Right now, I get up around 5:30 to 6:00am with my 14-month-old daughter, in the dark.
I keep the lights off, so as not to wake up my wife. I need to get to my daughter in the next room before her murmuring turns into screaming, waking even more people up.
So being able to simply slip on pyjama trousers - in frankly indulgent cashmarello fabric - is wonderful. It’s the perfect combination of practical and luxurious.
My second experience illustrated the opposite: where I don’t want, or need, elastic.
Last year I got a pair of summer trousers from Informale - Steve Calder’s casual-tailoring brand - in olive linen (above). They had an elasticated waist, as well as a drawstring.
I loved wearing them: partly because I’ve always struggled to find that colour of linen for tailored trousers, but also because they were so light and easy to wear. But, I only wore them with an untucked tee or polo shirt. Never with anything tucked in.

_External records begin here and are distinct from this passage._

(** * evodash01: the scalping engine and its safety machinery

    A shallow embedding of the parts of the repository that the
    specification's properties are about:

    - [SafetySystem], [OrderFailureTracker], [SmartCache], [GateIOClient]
      and the state machine of [CursesDashboard.scalp_runner]
      (dash01_refactored.py);
    - [SafeSleepManager] (safe_sleep_manager.py);
    - [CircuitBreaker], [GateIORateLimitHandler] and
      [ApiRetryManager.execute_with_retry] (api_retry_manager.py);
    - [SharedState], [BudgetCoordinator] and [SessionManager]
      (session_manager.py).

    Python floats (prices, quantities, seconds) are idealised as exact
    rationals [Q]; the wall clock, the calendar date, the random jitter and
    every answer of the exchange are explicit inputs of the functions that
    read them.  Python objects that are mutated in place are threaded
    through as explicit state. *)

From Stdlib Require Import ZArith QArith Qround Qminmax Lqa Lia List Bool.
From Stdlib Require Import Qpower Permutation Sorted Qabs.
From stdpp Require Import gmap strings.
Import ListNotations.

Open Scope Q_scope.

(** ** Arithmetic on idealised floats *)

Definition Qltb (a b : Q) : bool := negb (Qle_bool b a).
Definition Qgtb (a b : Q) : bool := Qltb b a.
Definition Qgeb (a b : Q) : bool := Qle_bool b a.

(** Python truthiness of a float: [0.0] is falsy. *)
Definition truthy (x : Q) : bool := negb (Qeq_bool x 0).

(** [round(x, 8)]: nearest multiple of 1e-8, ties to even. *)
Definition round_half_even (x : Q) : Z :=
  let n := Qfloor x in
  let frac := x - inject_Z n in
  if Qltb frac 0.5 then n
  else if Qltb 0.5 frac then (n + 1)%Z
  else if Z.even n then n else (n + 1)%Z.

Definition round8 (x : Q) : Q :=
  inject_Z (round_half_even (x * 100000000)) / 100000000.

(** [Decimal(qty).quantize(Decimal('0.00000001'), rounding=ROUND_DOWN)]:
    truncation toward zero at the eighth decimal. *)
Definition round_amount (qty : Q) : Q :=
  let s := qty * 100000000 in
  inject_Z (Z.quot (Qnum s) (Zpos (Qden s))) / 100000000.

I know others are happy to wear elasticated trousers like that, but for me it looks too messy. It’s too redolent of a scruffy man wearing a T-shirt tucked into sweatpants.
A clean, well-fitting waistband is an attractive thing, and shouldn’t be discarded easily. It draws the attention to one of the slimmest parts of the body, and provides a nice transition point between loose material above and below.
I think the only reason to wear an elasticated waist with something tucked in, personally, is as a fashion statement. As something like the model below is doing - in a De Bonne Facture lookbook.
I can see why this is an effective look, and subverts some expectations of a shirt and trousers, but it’s too fashion-led for me.
Fashions that are interesting because they’re unusual rarely last long. After a while they just stop being unusual.
I include an image from De Bonne Facture in particular, because I also got a lovely pair of their straw-yellow linen drawstring trousers that Summer - from No Man Walks Alone.
They worked equally well, but again only with things untucked.
On to the final elasticated experience.
Building on my enthusiasm for the linen trousers, Steve sent me a pair of his flannel easy trousers to try. These have elastic around the waist, as well as belt loops (below).
These didn’t work for me, unfortunately. (Something I’ve already spoken to Steve at length about, as is PS policy with feedback - no one is being ambushed here.)
They didn’t work because flannel is too smart. The slight ruching of material that happens on an elasticated waist is fine on pyjamas, OK on casual linen trousers, and hidden if you wear something untucked. But it looks out of place - for me - on flannels, and I’m not going to wear an untucked T-shirt with flannels either.
You can use a belt to cover up that waistband, as there are belt loops, but then there's little point in the elastic.
So this is where I draw my line.
I’m sure others will place theirs differently - either disliking elastic on pyjamas, or loving it even on smart trousers. But either way, I think it’s useful to draw one, rather than stumble into a fashion look or one driven purely by comfort.
I like clothes too much to be driven entirely by comfort. And I’ve spent most of my life trying to avoid being a fashion victim. I’m not sure pushing 40 with three kids is a good time to start.
P.S. Daks-style trousers (below) are an interesting side-point. They use elastic in the back half of what are usually rather smart trousers.
The difference there I think is that the elastic is rarely under much strain. It’s only trying to tighten by a centimetre or two, and as a result it’s normally invisible when the trousers are worn.
It also helps that the elastic is only in the back of the trouser, and that there is a fairly structured waistband around it.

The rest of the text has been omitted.